* [Records excerpted from a collection]:
Lemma select_none {A} (f : A -> bool) (l : list A) :
  forall n,
    Forall (fun r => f r = false) l ->
    select (map f l) (combine (seq n (List.length l)) l) = [].
Proof.
  induction l as [|a l IH]; intros n Hall; simpl; [reflexivity|].
  inversion Hall as [|? ? Ha Hl]; subst. rewrite Ha. now apply IH.
Qed.

(** X12.  The rows [retrieve_standards] loops over: they are the rows of
    the table with [teff < 5500] and [logg > 4.0], in the order of the
    table and as many times as they occur, each under the index it has in
    the table; a row with a NaN in [teff] or in [logg] is left out. *)
Theorem standards_selection (standards : list star) :
  let selected := select (map cool_dwarf standards) (indexed standards) in
  map snd selected = filter cool_dwarf standards
  /\ (forall i r,
        In (i, r) selected
        <-> nth_error standards i = Some r
            /\ below (teff r) 5500 /\ above (logg r) 4)
  /\ (forall i r,
        In (i, r) selected ->
        num_value (teff r) <> None /\ num_value (logg r) <> None).
Proof.
  intros selected. subst selected. split; [|split].
  - apply select_rows.
  - apply cool_dwarfs_selected.
  - intros i r H. apply cool_dwarfs_selected in H.
    destruct H as (_ & Ht & Hl). unfold below, above in *.
    split; intros Hn; rewrite Hn in *; contradiction.
Qed.

Section Standards_further.

Context {E : IDL} {T : TheCannon}.

Lemma bind_ext {A B} (m : M A) (k h : A -> M B) (w : world) :
  (forall a w', k a w' = h a w') -> bind m k w = bind m h w.
Proof.
  intros H. unfold bind. destruct (m w) as [[a|e] w']; auto.
Qed.

Lemma bind_idl_init {B} (k : unit -> M B) (w : world) :
  bind idl_init k w
  = match send_all idl_init_texts (spawned w) with
    | (Return a, w') => k a w'
    | (Raise e, w') => (Raise e, w')
    end.
Proof. unfold bind. rewrite idl_init_sends. reflexivity. Qed.


(** X15.  [retrieve_standards] does not use the handle it is given: it is
    rebound to a new process before the first call, so that the state of
    the process passed in changes nothing. *)
Theorem retrieve_standards_ignores_its_handle (g : properties)
    (standards : list star) (p : process) (w : world) :
  retrieve_standards_with g standards (with_process w p)
  = retrieve_standards_with g standards w.
Proof.
  unfold retrieve_standards_with. rewrite !bind_idl_init. reflexivity.
Qed.

(** X14.  A table without a cool dwarf (an empty table, for one): with a
    process that does not fail, [retrieve_standards] sets IDL up, requests
    nothing, writes [spectra_standards.csv] with no row and then raises
    [UnboundLocalError] for [wave]; [spectra_wavelengths.csv] is not
    written.  This holds whatever the module-level properties are. *)
Theorem retrieve_standards_without_cool_dwarf (g : properties)
    (standards : list star) (w : world) :
  reliable E ->
  Forall (fun r => ~ (below (teff r) 5500 /\ above (logg r) 4)) standards ->
  retrieve_standards_with g standards w
  = (Raise (UnboundLocalError "wave"),
     written (after (spawned w) idl_init_texts)
       [("spectra_standards.csv", Table [])]).
Proof.
  intros Hrel Hall.
  assert (Hsel : select (map cool_dwarf standards) (indexed standards) = []).
  { apply select_none. eapply Forall_impl; [|exact Hall].
    intros r Hr. simpl in Hr. rewrite <- cool_dwarf_spec in Hr.
    now destruct (cool_dwarf r). }
  unfold retrieve_standards_with. fold cool_dwarf.
  change (map (fun r : star => cool_dwarf r) standards)
    with (map cool_dwarf standards).
  rewrite Hsel. unfold bind at 1.
  rewrite idl_init_sends, (send_all_reliable _ _ Hrel). reflexivity.
Qed.

(** The loop of [retrieve_standards] when [wl_per_pixel] is assigned. *)
Lemma standards_loop (g : properties) (step : number) :
  wl_per_pixel g = Some step ->
  exists body,
    collects (standard_request g step) body
    /\ forall standards w,
         retrieve_standards_with g standards w
         = (idl_init ;;
            x <- for_each body
                   (select (map cool_dwarf standards) (indexed standards))
                   (None, []) ;;
            savetxt "spectra_standards.csv" (Table (snd x)) ;;
            wave <- local "wave" (fst x) ;;
            savetxt "spectra_wavelengths.csv" (Column wave) ;;
            the_cannon (training_set standards) (snd x)) w.
Proof.
  intros Hstep.
  exists (fun '(star_i, row) '((_, spectra) : batch) =>
            print (PyFormat.dec (Z.of_nat star_i)) ;;
            wl_per_pixel <- global "wl_per_pixel" (wl_per_pixel g) ;;
            '(wave, spec) <-
               get_idl_spectrum (teff row) (logg row) (feh row)
                 (PyInt (wl_min g)) (PyInt (wl_max g)) (PyInt (resolution g))
                 (PyInt 1) true (VNum wl_per_pixel) ;;
            ret (Some wave, (spectra ++ [spec])%list)).
  split.
  - intros [star_i row] [wv sp] w2. unfold standard_request.
    rewrite Hstep. unfold bind, print, global, ret.
    destruct (get_idl_spectrum _ _ _ _ _ _ _ _ _ _) as [[[a b]|e] w3];
      reflexivity.
  - intros standards w. unfold retrieve_standards_with, cool_dwarf.
    apply bind_ext. intros [] w1.
    apply bind_ext. intros [wv sp] w2. reflexivity.
Qed.

Lemma standard_request_effects (g : properties) (step : number)
    (item : nat * star) (w : world) (r : ndarray * ndarray) (w' : world) :
  standard_request g step item w = (Return r, w') ->
  (List.length (stdout w) < List.length (stdout w'))%nat
  /\ List.length (calls w') = (List.length (calls w) + 5)%nat
  /\ files w' = files w.
Proof.
  destruct item as [star_i row]. destruct r as [a b].
  unfold standard_request. unfold bind at 1. unfold print. intros H.
  apply get_idl_spectrum_resampled in H.
  destruct H as (cmd & grid & _ & _ & -> & _ & _).
  unfold after. simpl. rewrite !length_app. simpl. repeat split; lia.
Qed.

(** X16.  The mask is wider than the domain of the grid: when
    [wl_per_pixel] is assigned and a cool dwarf of the table violates a
    check (a [teff] under 2500 or a [logg] over 5.5, say), the requests for
    the cool dwarfs before it are served and
    [ParameterOutOfBoundsException] then ends [retrieve_standards], with
    the message of the first check violated; nothing is written, the
    spectra of the rows before are dropped and the rows after are not
    requested. *)
Theorem out_of_domain_standard_aborts (g : properties) (step : number)
    (standards : list star) (served_rows rest : list (nat * star))
    (i : nat) (row : star) (rs : list (ndarray * ndarray)) (c : check)
    (w w1 : world) :
  wl_per_pixel g = Some step ->
  reliable E ->
  select (map cool_dwarf standards) (indexed standards)
  = (served_rows ++ (i, row) :: rest)%list ->
  served (standard_request g step) (after (spawned w) idl_init_texts)
    served_rows rs w1 ->
  violated c (teff row) (logg row) (feh row) (PyInt (wl_min g))
    (PyInt (wl_max g)) ->
  (forall d, In d (before c) ->
             ~ violated d (teff row) (logg row) (feh row) (PyInt (wl_min g))
                 (PyInt (wl_max g))) ->
  exists w2,
    retrieve_standards_with g standards w
    = (Raise (ParameterOutOfBoundsException (message c)), w2)
    /\ files w2 = files w
    /\ List.length (calls w2)
       = (List.length (calls w) + 4 + 5 * List.length served_rows)%nat.
Proof.
  intros Hstep Hrel Hsel Hserved Hc Hfirst.
  destruct (standards_loop g step Hstep) as (body & Hbody & Hloop).
  assert (Hraise :
            standard_request g step (i, row) w1
            = (Raise (ParameterOutOfBoundsException (message c)),
               {| idl := idl w1; calls := calls w1;
                  stdout := (stdout w1
                             ++ [PyFormat.dec (Z.of_nat i)])%list;
                  files := files w1 |})).
  { unfold standard_request. unfold bind at 1. unfold print.
    apply get_idl_spectrum_rejected. now apply check_bounds_first. }
  eexists. split.
  - rewrite Hloop. unfold bind at 1.
    rewrite idl_init_sends, (send_all_reliable _ _ Hrel).
    unfold bind at 1. rewrite Hsel.
    rewrite (for_each_raises _ _ Hbody served_rows (i, row) rest (None, [])
               _ rs w1 _ _ Hserved Hraise).
    reflexivity.
  - destruct (served_effects _ 5 (standard_request_effects g step) _ _ _ _
                Hserved) as (_ & H2 & H3).
    simpl. rewrite H2, H3. unfold after, spawned. simpl.
    rewrite length_app. simpl. split; [reflexivity | lia].
Qed.

End Standards_further.

(** ** The further properties on concrete requests *)

(** X1 at [teff = 9000]. *)
Lemma out_of_bounds_only_when_violated_witness :
  exists c,
    message Temperature = message c
    /\ violated c (PyInt 9000) (PyInt 9) (PyInt 3) (PyInt 4000) (PyInt 3000).
Proof.
  destruct (@out_of_bounds_only_when_violated echo_idl (PyInt 9000) (PyInt 9)
              (PyInt 3) (PyInt 4000) (PyInt 3000) (PyInt 7000) (PyInt 1)
              false VNone (message Temperature) w0 w0)
    as (_ & c & H1 & H2 & _).
  - vm_compute. reflexivity.
  - exists c. split; [exact H1 | exact H2].
Defined.

(** X2 on a process that is down: the nominal request fails in IDL. *)
Lemma valid_request_fails_only_in_idl_witness :
  exists msg, IDLError "IDL is down" = IDLError msg.
Proof.
  apply (@valid_request_fails_only_in_idl down_idl (PyInt 5000)
           (py_float 45 10) (py_float 0 10) (PyInt 3600) (PyInt 9000)
           (PyInt 7000) (PyInt 1) true (VNum demo_step)
           (IDLError "IDL is down") (fresh_world down_idl)
           (after (fresh_world down_idl) [CFe_text])).
  - concrete.
  - concrete.
  - exists 7000. reflexivity.
  - exists 1. reflexivity.
  - intros _. exists demo_step. split; [reflexivity|]. eexists. reflexivity.
  - vm_compute. reflexivity.
Defined.

(** X3 on the nominal request with resampling. *)
Lemma get_idl_spectrum_only_sends_commands_witness :
  exists cmds,
    calls (after w0 [CFe_text;
                     get_spec_text 5000 (float_lit 45 10) (float_lit 0 10)
                       3600 9000 7000 1;
                     waveout_text 3600 9000 (float_lit 135 1000);
                     resamp_text; assign_text])
    = (calls w0 ++ cmds)%list
    /\ stdout (after w0 [CFe_text;
                         get_spec_text 5000 (float_lit 45 10)
                           (float_lit 0 10) 3600 9000 7000 1;
                         waveout_text 3600 9000 (float_lit 135 1000);
                         resamp_text; assign_text])
       = (stdout w0 ++ echoed cmds (idl w0))%list
    /\ (List.length cmds <= 5)%nat.
Proof.
  destruct (@get_idl_spectrum_only_sends_commands echo_idl (PyInt 5000)
              (py_float 45 10) (py_float 0 10) (PyInt 3600) (PyInt 9000)
              (PyInt 7000) (PyInt 1) true (VNum demo_step) w0
              (after w0 [CFe_text;
                         get_spec_text 5000 (float_lit 45 10)
                           (float_lit 0 10) 3600 9000 7000 1;
                         waveout_text 3600 9000 (float_lit 135 1000);
                         resamp_text; assign_text])
              (Return (("wave", 5%nat), ("spectrum", 5%nat))))
    as (_ & H).
  - vm_compute. reflexivity.
  - exact H.
Defined.

(** X4 on the nominal request, asked with resampling and no step. *)
Lemma resampling_without_step_raises_after_synthesis_witness :
  exists cmd,
    @get_idl_spectrum echo_idl (PyInt 5000) (py_float 45 10) (py_float 0 10)
      (PyInt 3600) (PyInt 9000) (PyInt 7000) (PyInt 1) true VNone w0
    = (Raise TypeError, after w0 [CFe_text; cmd])
    /\ String.prefix "spectrum = get_spec(" cmd = true.
Proof.
  apply resampling_without_step_raises_after_synthesis.
  - exact echo_idl_reliable.
  - concrete.
  - concrete.
  - exists 7000. reflexivity.
  - exists 1. reflexivity.
Defined.

(** X5 on the nominal request with a NaN gravity. *)
Lemma nan_logg_is_sent_to_idl_witness :
  exists t f a b r n result,
    @get_idl_spectrum echo_idl (PyInt 5000) (PyFloat S754_nan)
      (py_float 0 10) (PyInt 3600) (PyInt 9000) (PyInt 7000) (PyInt 1) false
      VNone w0
    = (Return result,
       after w0 [CFe_text; get_spec_text t S754_nan f a b r n]).
Proof.
  destruct (@nan_logg_is_sent_to_idl echo_idl (PyInt 5000) (py_float 0 10)
              (PyInt 3600) (PyInt 9000) (PyInt 7000) (PyInt 1) VNone w0)
    as (t & f & a & b & r & n & result & H & _).
  - exact echo_idl_reliable.
  - concrete.
  - concrete.
  - concrete.
  - exists 7000. reflexivity.
  - exists 1. reflexivity.
  - exists t, f, a, b, r, n, result. exact H.
Defined.

(** X6 on the nominal request with a NaN temperature. *)
Lemma nan_teff_raises_after_CFe_witness :
  @get_idl_spectrum echo_idl (PyFloat S754_nan) (py_float 45 10)
    (py_float 0 10) (PyInt 3600) (PyInt 9000) (PyInt 7000) (PyInt 1) false
    VNone w0
  = (Raise ValueError, after w0 [CFe_text]).
Proof.
  apply nan_teff_raises_after_CFe.
  - exact echo_idl_reliable.
  - concrete.
  - concrete.
  - concrete.
Defined.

* [HOW TO COMPLETE THIS TASK]:
What is asked for is an exact copy of the lines above from the one containing "(** ** The further" through the one containing "calls (after w0 [CFe_text;", and only those.

* [SOLVED PROBLEM]:
(** ** The further properties on concrete requests *)

(** X1 at [teff = 9000]. *)
Lemma out_of_bounds_only_when_violated_witness :
  exists c,
    message Temperature = message c
    /\ violated c (PyInt 9000) (PyInt 9) (PyInt 3) (PyInt 4000) (PyInt 3000).
Proof.
  destruct (@out_of_bounds_only_when_violated echo_idl (PyInt 9000) (PyInt 9)
              (PyInt 3) (PyInt 4000) (PyInt 3000) (PyInt 7000) (PyInt 1)
              false VNone (message Temperature) w0 w0)
    as (_ & c & H1 & H2 & _).
  - vm_compute. reflexivity.
  - exists c. split; [exact H1 | exact H2].
Defined.

(** X2 on a process that is down: the nominal request fails in IDL. *)
Lemma valid_request_fails_only_in_idl_witness :
  exists msg, IDLError "IDL is down" = IDLError msg.
Proof.
  apply (@valid_request_fails_only_in_idl down_idl (PyInt 5000)
           (py_float 45 10) (py_float 0 10) (PyInt 3600) (PyInt 9000)
           (PyInt 7000) (PyInt 1) true (VNum demo_step)
           (IDLError "IDL is down") (fresh_world down_idl)
           (after (fresh_world down_idl) [CFe_text])).
  - concrete.
  - concrete.
  - exists 7000. reflexivity.
  - exists 1. reflexivity.
  - intros _. exists demo_step. split; [reflexivity|]. eexists. reflexivity.
  - vm_compute. reflexivity.
Defined.

(** X3 on the nominal request with resampling. *)
Lemma get_idl_spectrum_only_sends_commands_witness :
  exists cmds,
    calls (after w0 [CFe_text;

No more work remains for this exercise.